We can do a lot to do active surveillance, to actually look for microbes
that might be turning into human pathogens, and try to contain them before
they start to cause epidemics. And that is scientific work that has been
really successful the past 10 years. So if we have the political will to
continue funding that kind of research, there is a lot that we can do to
kind of reduce the risk of pandemics.
*AMY GOODMAN:* This is Congressmember Jan Schakowsky questioning Health and
Human Services Secretary Alex Azar Wednesday about whether the coronavirus
will be affordable to all.
*REP. JAN SCHAKOWSKY:* You’re saying it will for sure be affordable for
anyone who needs it?
*HHS SECRETARY ALEX AZAR:* I’m saying we would — we would want to ensure
that we work to make it affordable, but we can’t control that price,
because we need the private sector to invest. The priority is to get
vaccines and therapeutics. Price controls won’t get us there.
*AMY GOODMAN:* Schakowsky tweeted, following the hearing, she gave Azar
three chances to assure us that any coronavirus vaccines or treatments
developed with U.S. taxpayer dollars will be affordable and accessible to
everyone, and he flat-out refused to do so. Sonia Shah?
*SONIA SHAH:* I mean, it’s just reprehensible. I think there’s a
well-understood principle in the global health community that these are
commodities that we need to make public. So, you know, this is like a real
failure of leadership, and it’s actually — it’s a travesty.
*AMY GOODMAN:* Finally, what do you feel the corporate media, the
mainstream media, is missing here, that you feel is essential for people to
understand?
*SONIA SHAH:* I think there’s a sense in which we kind of frame narrative
around disease outbreaks as something foreign, like an encroachment from
outside that invades us, and kind of posits us as sort of these passive
victims. But, actually — and I think that really obscures the larger story,
which is that there’s a lot of human agency involved in how we’re turning
microbes into pathogenic and pandemic-causing pathogens. So, I think we
need to recast the whole way we talk about disease as not a problem of
foreign invasion, you know, this — you know, we talk a lot about places
when we talk about where diseases come from. We talk about the “Wuhan flu”
or the “Spanish influenza,” even though that influenza did not originate in
Spain. So, there’s a sense in which we want to try to make it seem like
these are foreign things that are coming to get us and encroach upon us.
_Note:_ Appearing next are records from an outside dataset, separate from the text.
(** * Boost.Fiber context-switch benchmark: model and verification

    Shallow embedding of [Boost/Fiber/benchmark.cpp].

    - [install_fiber_scheduler], the [bench] countdown loop, the output
      written to [std::cout] and the sweep of [main] are pure functions.
    - One call of [bench_mark] is a transition system: the calling thread
      (the driver), the worker threads started with [std::async] and the
      fibers are interleaved one atomic action at a time.  The Boost and
      standard-library primitives are taken by their contracts: a barrier
      releases its waiters when the last participant arrives, [join]
      returns once the fiber function has returned, [value_pop] on a
      channel nobody pushes to blocks until the channel is closed and then
      throws, [future::get] returns once the thread function has returned.
    - The worker lambda captures by reference and reads the index [i] of
      the [iota_view] after the barrier; the model gives every worker the
      index its thread was launched with.
    - [int] values are [Z]; the places where the source converts or may
      overflow are written out ([barrier_count], [bench_step],
      [thread_loop]). *)

From Stdlib Require Import ZArith Floats Uint63 String Ascii DecimalString.
From stdpp Require Import base list sorting.

Local Open Scope Z_scope.

(** ** Data *)

(** [enum class sched] *)
Inductive sched : Set :=
| round_robin
| shared_work
| work_stealing.

#[global] Instance sched_eq_dec : EqDecision sched.
Proof. solve_decision. Defined.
And that’s a habit of mind that we have around a lot of other subjects, as
well. But I think that obscures what our own role is. And there’s a lot we
can do and that we are doing. We are turning a lot of these microbes into
these pathogenic microbes instead.
*AMY GOODMAN:* And finally, with the Trump administration gutting the very
government programs that were tasked to deal with something like this, the
CDC cut 80% of its efforts to prevent global disease outbreaks because it
was, quote, “running out of money.” The department went from working in 49
countries to just 10, with President Trump with his isolationist tendencies
— you know, why give money to other countries? Explain why, Sonia Shah.
*SONIA SHAH:* Well, I think the — and the other program that’s been cut,
that probably protected us from unknown pathogens, that we don’t know how
much we’ve been protected, is the Predict program, which funded — was
through the USAID and funded scientists to actually look for microbes that
might be turning into pathogens. And over 10 years, they found about 900
different microbes that might be doing that, and were able to contain them
at their source. And that’s the kind of program that the Trump
administration also cut. And I think the reason they gave was that they
were uncomfortable funding cutting-edge science.
*AMY GOODMAN:* Well, Sonia Shah, I want to thank you for being with us,
science investigative journalist, author of *Pandemic: Tracking Contagions,
from Cholera to Ebola and Beyond*. This is *Democracy Now!*,
democracynow.org, *The War and Peace Report*. We will link to her piece
<https://www.thenation.com/article/environment/coronavirus-habitat-loss/>
in *The Nation* magazine that she just wrote, called “Think Exotic Animals
Are to Blame for the Coronavirus? Think Again.”